(Stored data)
-- Opening Marker --

(** * The two Envoy WASM interceptors of the PEP demo

    A shallow embedding of [wasm/server-filter/main.go] (the ingress
    interceptor, running on service-b's sidecar) and of the client filter
    (the egress interceptor, running on service-a's sidecar), together with
    the part of the proxy-wasm host they talk to.

    - Go strings are byte strings: [string].
    - The host (Envoy behind the proxy-wasm Go SDK) is an explicit state
      [proxywasm.Host]: the request header map, the response buffer of the
      callout being delivered, and a log of the effects the filters asked
      for (dispatched calls, synthesized responses, resumptions).
    - [encoding/json] is a library outside the repository: the filters are
      parameterised by its two entry points.
    - The decision logic of [services/sgnl-pdp/main.go] and the token
      reader of [services/service-b/main.go] are embedded too, to follow a
      request from one interceptor to the other and on to its verdict.
    - Logging calls ([proxywasm.LogInfof], [proxywasm.LogErrorf]) have no
      effect on the request and are left out. *)

From Stdlib Require Import String Ascii List ZArith Bool Lia.
Import ListNotations.
Open Scope string_scope.

(** ** Go values shared by both filters *)

(** A Go [(T, error)] result; the error is kept as its message. *)
Inductive result (A : Type) : Type :=
| Ok (a : A)
| Err (msg : string).
Arguments Ok {A} a.
Arguments Err {A} msg.

(** The double quote character, and a string between double quotes. *)
Definition dq : string := String "034"%char EmptyString.
Definition quoted (s : string) : string := dq ++ s ++ dq.
(** The cosine of an angle lies between -1 and 1, both attained. *)
Lemma cosine_distance_finite a b x : cosine_distance a b = Finite x -> 0 <= x <= 2.
Proof.
  unfold cosine_distance.
  destruct (Req_dec_T (dot a a * dot b b) 0) as [E|E]; [discriminate|].
  intros Hx. injection Hx as <-.
  pose proof (cauchy_schwarz a b) as HCS.
  pose proof (dot_self_nonneg a) as HA. pose proof (dot_self_nonneg b) as HB.
  assert (HAB : 0 <= dot a a * dot b b) by (apply Rmult_le_pos; assumption).
  pose proof (sqrt_sqrt _ HAB) as HN. pose proof (sqrt_pos (dot a a * dot b b)) as HN0.
  set (N := sqrt (dot a a * dot b b)) in *. set (s := dot a b) in *.
  assert (N <> 0) by (intros E0; rewrite E0 in HN; lra).
  assert (0 < N) by lra. assert (Hi : 0 < / N) by now apply Rinv_0_lt_compat.
  assert (HNi : N * / N = 1) by now apply Rinv_r.
  assert (- N <= s <= N) by nra.
  unfold Rdiv. set (i := / N) in *.
  assert (- (N * i) <= s * i <= N * i) by nra. lra.
Qed.

Lemma cosine_distance_range a b : between_or_nan 0 2 (cosine_distance a b).
Proof.
  destruct (cosine_distance a b) as [x|] eqn:E; simpl; [|exact I].
  now apply cosine_distance_finite in E.
Qed.

Lemma score_range a b : between_or_nan (-1) 1 (one_minus (cosine_distance a b)).
Proof.
  pose proof (cosine_distance_range a b) as H.
  destruct (cosine_distance a b); simpl in *; [lra | exact I].
Qed.

(** The distance is a number unless one of the vectors has norm zero. *)
Lemma cosine_distance_number a b :
  dot a a * dot b b <> 0 ->
  cosine_distance a b = Finite (1 - dot a b / sqrt (dot a a * dot b b)).
Proof.
  intros H. unfold cosine_distance.
  destruct (Req_dec_T (dot a a * dot b b) 0); [contradiction | reflexivity].
Qed.

Lemma cosine_distance_nan a b : dot a a * dot b b = 0 -> cosine_distance a b = NaN.
Proof.
  intros H. unfold cosine_distance.
  destruct (Req_dec_T (dot a a * dot b b) 0); [reflexivity | contradiction].
Qed.

Lemma cosine_distance_self v : 0 < dot v v -> cosine_distance v v = Finite 0.
Proof.
  intros Hpos. rewrite cosine_distance_number by nra.
  rewrite sqrt_square by lra. unfold Rdiv. rewrite Rinv_r by lra. f_equal. lra.
Qed.

Lemma cosine_distance_same : cosine_distance [1; 0] [1; 0] = Finite 0.
Proof. apply cosine_distance_self. simpl. lra. Qed.

Lemma cosine_distance_orthogonal : cosine_distance [0; 1] [1; 0] = Finite 1.
Proof.
  rewrite cosine_distance_number by (simpl; lra). simpl.
  replace ((0 * 0 + (1 * 1 + 0)) * (1 * 1 + (0 * 0 + 0))) with 1 by lra.
  rewrite sqrt_1. f_equal. lra.
Qed.

Lemma cosine_distance_opposite : cosine_distance [-1] [1] = Finite 2.
Proof.
  rewrite cosine_distance_number by (simpl; lra). simpl.
  replace ((-1 * -1 + 0) * (1 * 1 + 0)) with 1 by lra.
  rewrite sqrt_1. f_equal. lra.
Qed.

(** A stored vector of norm zero has no angle with the query vector. *)
Lemma cosine_distance_zero : cosine_distance [0; 0] [1; 0] = NaN.
Proof. apply cosine_distance_nan. simpl. lra. Qed.
End Cosine.

(** The distances between the sample vectors. *)
Ltac known_distances :=
  rewrite ?cosine_distance_same, ?cosine_distance_orthogonal,
    ?cosine_distance_opposite, ?cosine_distance_zero.

(** ** The statement at the store *)

Lemma compiled_built tc q limit h m stmt ps :
  build_query tc q limit h m = inr (stmt, ps) -> compiled tc = Some stmt.
Proof.
  intros Hb. unfold compiled.
  pose proof (build_query_statement_fixed tc [] 0 None None q limit h m) as H.
  rewrite Hb in H.
  destruct (build_query tc [] 0 None None) as [err|[s ps']]; [contradiction | now subst].
Qed.

Lemma bind_conditions_optional tc h m rest :
  bind_conditions (map fst (optional_conditions tc h m))
                  (map snd (optional_conditions tc h m) ++ rest)
  = inr (bound_optional tc h m, rest).
Proof.
  unfold optional_conditions, bound_optional.
  destruct (truthy_str (time_column _)); destruct (truthy_str (confidence_column _));
    reflexivity.
Qed.

(** The parameter list of [search] fills the placeholders of its statement:
    binding fails only on an empty query vector, and the SELECT list and the
    ORDER BY clause get the same vector. *)
Lemma bind_statement_built tc q limit h m stmt e :
  where_conditions stmt =
    EmbeddingNotNull (alias_of tc) e :: map fst (optional_conditions tc h m) ->
  bind_statement stmt (PVector q :: map snd (optional_conditions tc h m)
                         ++ [PVector q; PInt limit])
  = match q with
    | [] => inl (DatabaseError "malformed vector literal")
    | _ :: _ =>
        inr {| b_select_vector := q;
               b_conditions := BNotNull (alias_of tc) e :: bound_optional tc h m;
               b_order_vector := q;
               b_limit := limit |}
    end.
Proof.
  intros Hw. unfold bind_statement. rewrite Hw.
  destruct q as [|x q]; [reflexivity|]. simpl.
  rewrite bind_conditions_optional. reflexivity.
Qed.

(** Of the conditions of [search] only the time bound can be out of
    range. *)
Lemma checks_built {A} now tc e h m (k : Result A) :
  bind (mapM (check_condition now)
             (BNotNull (alias_of tc) e :: bound_optional tc h m)) (fun _ => k)
  = if time_bound_ok now tc h then k
    else inl (DatabaseError "timestamp out of range").
Proof.
  unfold bound_optional, time_bound_ok.
  destruct (truthy_str (time_column _)); destruct (truthy_str (confidence_column _));
    simpl; try destruct (time_bound_in_range _ _); reflexivity.
Qed.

-- Closing Marker --

#### About this exercise:
The required answer is the exact run of lines above starting at the line with "Lemma cosine_distance_orthogonal : cosine_distance" and ending at the line with "unfold optional_conditions, bound_optional.", with both ends present.

#### The completed task:
Lemma cosine_distance_orthogonal : cosine_distance [0; 1] [1; 0] = Finite 1.
Proof.
  rewrite cosine_distance_number by (simpl; lra). simpl.
  replace ((0 * 0 + (1 * 1 + 0)) * (1 * 1 + (0 * 0 + 0))) with 1 by lra.
  rewrite sqrt_1. f_equal. lra.
Qed.

Lemma cosine_distance_opposite : cosine_distance [-1] [1] = Finite 2.
Proof.
  rewrite cosine_distance_number by (simpl; lra). simpl.
  replace ((-1 * -1 + 0) * (1 * 1 + 0)) with 1 by lra.
  rewrite sqrt_1. f_equal. lra.
Qed.

(** A stored vector of norm zero has no angle with the query vector. *)
Lemma cosine_distance_zero : cosine_distance [0; 0] [1; 0] = NaN.
Proof. apply cosine_distance_nan. simpl. lra. Qed.
End Cosine.

(** The distances between the sample vectors. *)
Ltac known_distances :=
  rewrite ?cosine_distance_same, ?cosine_distance_orthogonal,
    ?cosine_distance_opposite, ?cosine_distance_zero.

(** ** The statement at the store *)

Lemma compiled_built tc q limit h m stmt ps :
  build_query tc q limit h m = inr (stmt, ps) -> compiled tc = Some stmt.
Proof.
  intros Hb. unfold compiled.
  pose proof (build_query_statement_fixed tc [] 0 None None q limit h m) as H.
  rewrite Hb in H.
  destruct (build_query tc [] 0 None None) as [err|[s ps']]; [contradiction | now subst].
Qed.

Lemma bind_conditions_optional tc h m rest :
  bind_conditions (map fst (optional_conditions tc h m))
                  (map snd (optional_conditions tc h m) ++ rest)
  = inr (bound_optional tc h m, rest).
Proof.
  unfold optional_conditions, bound_optional.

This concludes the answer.